The result was that, prior to James’s new approach, players with high averages but little power who never walked, like Bill Buckner, were regarded as stars, while much better players like Fiore Gino Tennaci, whose low batting average was far more than offset by his walks and home runs, were often dismissed as mediocre.

Once Billy Beane recognized the importance of James’s approach, he used it to far better assess talent. He stocked up on players who were undervalued by traditional statistics but who actually contributed to winning games. And the result was that, with a much smaller player salary budget than the New York Yankees, Beane was able to build teams that could compete with the big money teams on an even basis. That is, until the big money teams also started using the same techniques and the wealthy Boston Red Sox, with James as an adviser, won the championship for the first time in 86 years in 2004. And they’ve won it twice more since.

What has all this to do with project management? Like batting average in baseball, the metrics we use to measure project performance and to categorize a project as a “success” “or “failure” are deeply flawed.

Baseball is a sport, and its metrics need to be based in the winning or losing of games. Projects are investments, and their metrics need to be, like all other investments, based in creating value above cost, i.e., ROI or profit. The batting average statistic tells us something about a baseball hitter – but disconnected from data about wins and losses, it suffers from distortion. So too traditional PM metrics, such as on time and within budget, tell us something about project performance – but disconnected from the expected monetary value (EMV) of a project, and its expected project profit, they too are subject to distortion. Which would you rather have – a project that creates an adequate product on time and on budget or one that is even more fine-tuned to the needs its intended to address, that is deployed earlier and costs less?

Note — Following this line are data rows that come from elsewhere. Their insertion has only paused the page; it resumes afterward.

(* ===== verification/Channel.v ===== *)
(** Channels (channel.rs): the options of the builder and the arguments built from them,
    connecting, and waiting for the state of the connection. *)

From S2P Require Import Prelude Status Cq Utf8 Task Env.

Local Open Scope rust_scope.

(** ** Strings and durations of the standard library *)

(** A C string literal with its terminator. *)
Definition nul_terminated (s : string) : list byte := as_bytes s ++ [x00].

(** [CString::new(..).unwrap()]: a byte 0 inside is refused. *)
Definition CString_new (bytes : list byte) : outcome (list byte) :=
  if bool_decide (x00 ∈ bytes) then Panicked "nul byte found in provided data" else Done bytes.

(** [char::encode_utf8] of a code point. *)
Definition byte_of_Z (x : Z) : byte := default x00 (Byte.of_N (Z.to_N x)).

Definition encode_char (c : Z) : list byte :=
  if bool_decide (c < 128)%Z then [byte_of_Z c]
  else if bool_decide (c < 2048)%Z then
    [byte_of_Z (192 + Z.shiftr c 6); byte_of_Z (128 + Z.land c 63)]
  else if bool_decide (c < 65536)%Z then
    [byte_of_Z (224 + Z.shiftr c 12); byte_of_Z (128 + Z.land (Z.shiftr c 6) 63);
     byte_of_Z (128 + Z.land c 63)]
  else
    [byte_of_Z (240 + Z.shiftr c 18); byte_of_Z (128 + Z.land (Z.shiftr c 12) 63);
     byte_of_Z (128 + Z.land (Z.shiftr c 6) 63); byte_of_Z (128 + Z.land c 63)].

Definition encode_utf8 (s : list Z) : list byte := mjoin (encode_char <$> s).

(** [char::is_whitespace]: the Unicode property White_Space. *)
Definition is_whitespace (c : Z) : bool :=
  (Z.leb 9 c && Z.leb c 13) || Z.eqb c 32 || Z.eqb c 133 || Z.eqb c 160 || Z.eqb c 5760 ||
  (Z.leb 8192 c && Z.leb c 8202) || Z.eqb c 8232 || Z.eqb c 8233 || Z.eqb c 8239 ||
  Z.eqb c 8287 || Z.eqb c 12288.

Fixpoint trim_start (s : list Z) : list Z :=
  match s with
  | [] => []
  | c :: s' => if is_whitespace c then trim_start s' else s
  end.

(** [str::trim]. *)
Definition trim (s : list Z) : list Z := reverse (trim_start (reverse (trim_start s))).

(** [std::time::Duration]. *)
Record Duration := mkDuration { as_secs : Z; subsec_nanos : Z }.

Definition duration_wf (d : Duration) : Prop :=
  (0 <= as_secs d < U64 /\ 0 <= subsec_nanos d < 1000000000)%Z.

(** The version in Cargo.toml. *)
Definition CARGO_PKG_VERSION : string := "0.9.0".

Definition format_user_agent_string (agent : list Z) : outcome (list byte) :=
  let trimed_agent := trim agent in
  let val := if bool_decide (trimed_agent = [])
             then as_bytes ("grpc-rust/" +:+ CARGO_PKG_VERSION)
             else encode_utf8 trimed_agent ++ as_bytes (" grpc-rust/" +:+ CARGO_PKG_VERSION) in
  CString_new val.

(** ** The builder *)

(** Keys of the options, as declared by the bindings. *)
Definition GRPC_ARG_DEFAULT_AUTHORITY : list byte := nul_terminated "grpc.default_authority".
Definition GRPC_ARG_RESOURCE_QUOTA : list byte := nul_terminated "grpc.resource_quota".
Definition GRPC_ARG_MAX_CONCURRENT_STREAMS : list byte := nul_terminated "grpc.max_concurrent_streams".
Definition GRPC_ARG_MAX_RECEIVE_MESSAGE_LENGTH : list byte := nul_terminated "grpc.max_receive_message_length".
Definition GRPC_ARG_MAX_SEND_MESSAGE_LENGTH : list byte := nul_terminated "grpc.max_send_message_length".
Definition GRPC_ARG_MAX_RECONNECT_BACKOFF_MS : list byte := nul_terminated "grpc.max_reconnect_backoff_ms".
Definition GRPC_ARG_INITIAL_RECONNECT_BACKOFF_MS : list byte := nul_terminated "grpc.initial_reconnect_backoff_ms".
Definition GRPC_ARG_HTTP2_INITIAL_SEQUENCE_NUMBER : list byte := nul_terminated "grpc.http2.initial_sequence_number".
Definition GRPC_ARG_HTTP2_STREAM_LOOKAHEAD_BYTES : list byte := nul_terminated "grpc.http2.lookahead_bytes".
Definition GRPC_ARG_PRIMARY_USER_AGENT_STRING : list byte := nul_terminated "grpc.primary_user_agent".
Definition GRPC_ARG_ALLOW_REUSEPORT : list byte := nul_terminated "grpc.so_reuseport".
Definition GRPC_ARG_TCP_READ_CHUNK_SIZE : list byte := nul_terminated "grpc.experimental.tcp_read_chunk_size".
Definition GRPC_ARG_TCP_MIN_READ_CHUNK_SIZE : list byte := nul_terminated "grpc.experimental.tcp_min_read_chunk_size".
Definition GRPC_ARG_TCP_MAX_READ_CHUNK_SIZE : list byte := nul_terminated "grpc.experimental.tcp_max_read_chunk_size".
Definition GRPC_ARG_HTTP2_WRITE_BUFFER_SIZE : list byte := nul_terminated "grpc.http2.write_buffer_size".
Definition GRPC_ARG_HTTP2_MAX_FRAME_SIZE : list byte := nul_terminated "grpc.http2.max_frame_size".
Definition GRPC_ARG_HTTP2_BDP_PROBE : list byte := nul_terminated "grpc.http2.bdp_probe".
Definition GRPC_ARG_HTTP2_MIN_SENT_PING_INTERVAL_WITHOUT_DATA_MS : list byte := nul_terminated "grpc.http2.min_time_between_pings_ms".
Definition GRPC_ARG_HTTP2_MIN_RECV_PING_INTERVAL_WITHOUT_DATA_MS : list byte := nul_terminated "grpc.http2.min_ping_interval_without_data_ms".
Definition GRPC_ARG_HTTP2_MAX_PINGS_WITHOUT_DATA : list byte := nul_terminated "grpc.http2.max_pings_without_data".
Definition GRPC_ARG_HTTP2_MAX_PING_STRIKES : list byte := nul_terminated "grpc.http2.max_ping_strikes".
Definition GRPC_COMPRESSION_CHANNEL_DEFAULT_ALGORITHM : list byte := nul_terminated "grpc.default_compression_algorithm".
Definition GRPC_COMPRESSION_CHANNEL_DEFAULT_LEVEL : list byte := nul_terminated "grpc.default_compression_level".
Definition GRPC_ARG_KEEPALIVE_TIME_MS : list byte := nul_terminated "grpc.keepalive_time_ms".
Definition GRPC_ARG_KEEPALIVE_TIMEOUT_MS : list byte := nul_terminated "grpc.keepalive_timeout_ms".
Definition GRPC_ARG_KEEPALIVE_PERMIT_WITHOUT_CALLS : list byte := nul_terminated "grpc.keepalive_permit_without_calls".
Definition GRPC_ARG_OPTIMIZATION_TARGET : list byte := nul_terminated "grpc.optimization_target".
Definition GRPC_ARG_LB_POLICY_NAME : list byte := nul_terminated "grpc.lb_policy_name".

This discussion in the LinkedIn Managing Benefits group led to me mounting my Moneyproject: Metrics, Baseball and Project Management Powerpoint slides under the PRESENTATION tab on my website home page. There also is an article titled Moneyproject that I published in 2006 at as part of a six-article series on the basics of the Total Project Control methodology. I hope you will check these out when you get the chance.

But meanwhile, in the LinkedIn discussion Jed Simms points out some crucial factors. He writes:

“It is a poor manager who only measures ‘project success’ in terms of ‘profit’.”

He’s correct. Projects frequently aren’t intended directly to generate profit – but they must always be designed to generate benefits. These can then, through the rest of a program and/or other projects, generate further value that eventually becomes revenue, savings or non-monetary benefit. That benefit is the core of the effort and must be quantified in terms of its “expected value”. And I call the expected value of a project minus its expected cost its “expected project profit” (EPP). Someone may call it something else, but it seems to me that the term I use is an appropriate one. And its “expected” because, as with all investments, the future is unknown.

Jed continues:

“The existing project mgt tools are good for delivering projects (outputs/deliverables/products) but NOT for delivering a project investment.:

That’s the crux of it, isn’t it? Why would they be? A project is not defined as an investment – even though every project is one! Not only is the old adage about getting what we measure an accurate one, but the tactics the “performers” use are designed to reflect well on them through those metrics – and who cares about those externalities that we don’t measure?

Jed also writes:

“Use of project mgt tools alone is very wasteful in lost opportunities and returns… It is a poor manager who only measures ‘project success’ in terms of ‘profit’.”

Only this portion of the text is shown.